YES! Absolutely! Why on earth would you not explain this in your profile! If YOU don't put out that specific information, then you have no grounds for bitching about meeting women who are not compatible.

Of all of the bitching and moaning that submissives do on this site about not meeting people or meeting incompatible Dommes, not one of those gripers has had a profile that explained the same thing that they did in their Forum posts.

Get some of this detail into your profile and you'll have a lot better luck.




tarnishedhalo777 -> RE: Femdoms can't find a decent male partner (10/2/2005 2:11:38 PM)


quote:

ORIGINAL: JohnWarren


quote:

ORIGINAL: Friends

I understand that sharing personal information is vital and I have done so a few times in "regular" personals with success.
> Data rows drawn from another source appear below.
(* ===== verification/Bodies.v ===== *)
(** * Bodies from their bytes

    What [json.NewDecoder(...).Decode] and [json.Unmarshal] see of a text before they
    store its members into a struct: the [body] of [Http], read with the grammar of
    [JsonText].  [http.MaxBytesReader] cuts the text: a value that is not complete within
    the limit is an error.

    An instant is read from the decoded text of its string. *)

From S2P Require Import Prelude GoStrings GoTime Json JsonText Http.

Section Text.
Context `{F : Floats}.

(** The value of a number outside [float64]: it is stored in no field. *)
Definition unreadable : json := JNum (Float64 None "" "").

Definition field_of (v : syntax) : field :=
  {| fl_value := default unreadable (value_of v);
     fl_int := match v with SNum t => parseInt t | _ => None end |}.

Definition body_of_syntax (v : syntax) : body :=
  match v with
  | SNull => BodyNull
  | SObj d => BodyObject (map (fun kv => (fst kv, field_of (snd kv))) d)
  | _ => BodyOther
  end.

(** [json.NewDecoder(http.MaxBytesReader(w, r.Body, limit)).Decode]: the first value. *)
Definition decoder_body (limit : Z) (text : string) : body :=
  match skip_ws (take (Z.to_nat limit) (chars text)) with
  | [] => if limit <? slen text then BodyMalformed else BodyEOF
  | l => match value (text_fuel l) 0 l with
         | Some (v, _) => body_of_syntax v
         | None => BodyMalformed
         end
  end.

(** [json.Unmarshal]: the whole text. *)
Definition unmarshal_body (text : string) : body :=
  match parse_text text with Some v => body_of_syntax v | None => BodyMalformed end.
End Text.

(** ** Fields *)
Section Setters.
Context {S : Type}.

(** [any], when every number of it fits. *)
Definition to_readable_any (upd : json -> S -> S) : setter S := fun v s =>
  if json_eqb (fl_value v) unreadable then None else to_any upd v s.

(** [*bool]. *)
Definition to_bool_pointer (upd : option bool -> S -> S) : setter S := fun v s =>
  match fl_value v with JBool b => Some (upd (Some b) s) | JNull => Some (upd None s) | _ => None end.

(** [time.Time] and [*time.Time]. *)
Definition to_time (upd : time -> S -> S) : setter S := fun v s =>
  match fl_value v with
  | JStr t => (fun t => upd t s) <$> parseRFC3339 t
  | JNull => Some s
  | _ => None
  end.

Definition to_time_pointer (upd : option time -> S -> S) : setter S := fun v s =>
  match fl_value v with
  | JStr t => (fun t => upd (Some t) s) <$> parseRFC3339 t
  | JNull => Some (upd None s)
  | _ => None
  end.

(** [[]string]: a null element is the empty string. *)
Definition string_element (v : json) : option string :=
  match v with JStr t => Some t | JNull => Some "" | _ => None end.

Definition to_strings (upd : option (list string) -> S -> S) : setter S := fun v s =>
  match fl_value v with
  | JArr l => (fun l => upd (Some l) s) <$> mapM string_element l
  | JNull => Some (upd None s)
  | _ => None
  end.
End Setters.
I guess my whole point is that if someone places a fetish personal, is it only correct to assume that the responses will involve fetishism? If you place an ad saying you want a sub to do xxxx and xxxx but got a response saying I just went on vacation to Italy...have you ever been there, wouldn't that be defeating the point???


That works if all one wants is just a fetish relationship. I strongly suspect that most of the women on this and other "meeting places" are looking for something deeper. They want a relationship with a person who shares many of their interests and desires ... including, but not limited, to kinky desires.




EXACTLY.You hit the nail on the head(as usual). What amazes me is how people are led on in the process so that male subs can satisfy their kink.




whipmenow -> RE: Femdoms can't find a decent male partner (10/2/2005 8:27:07 PM)


quote:

ORIGINAL: MsPurrmeow


Get some of this detail into your profile and you'll have a lot better luck.


There, done. Better, do you think?




QueenRah -> RE: Femdoms can't find a decent male partner (10/3/2005 7:06:47 PM)


quote:

ORIGINAL: whipmenow


quote:

ORIGINAL: MsPurrmeow


Get some of this detail into your profile and you'll have a lot better luck.


There, done. Better, do you think?


Infinitely. I think you may have better luck. And I wish it for you.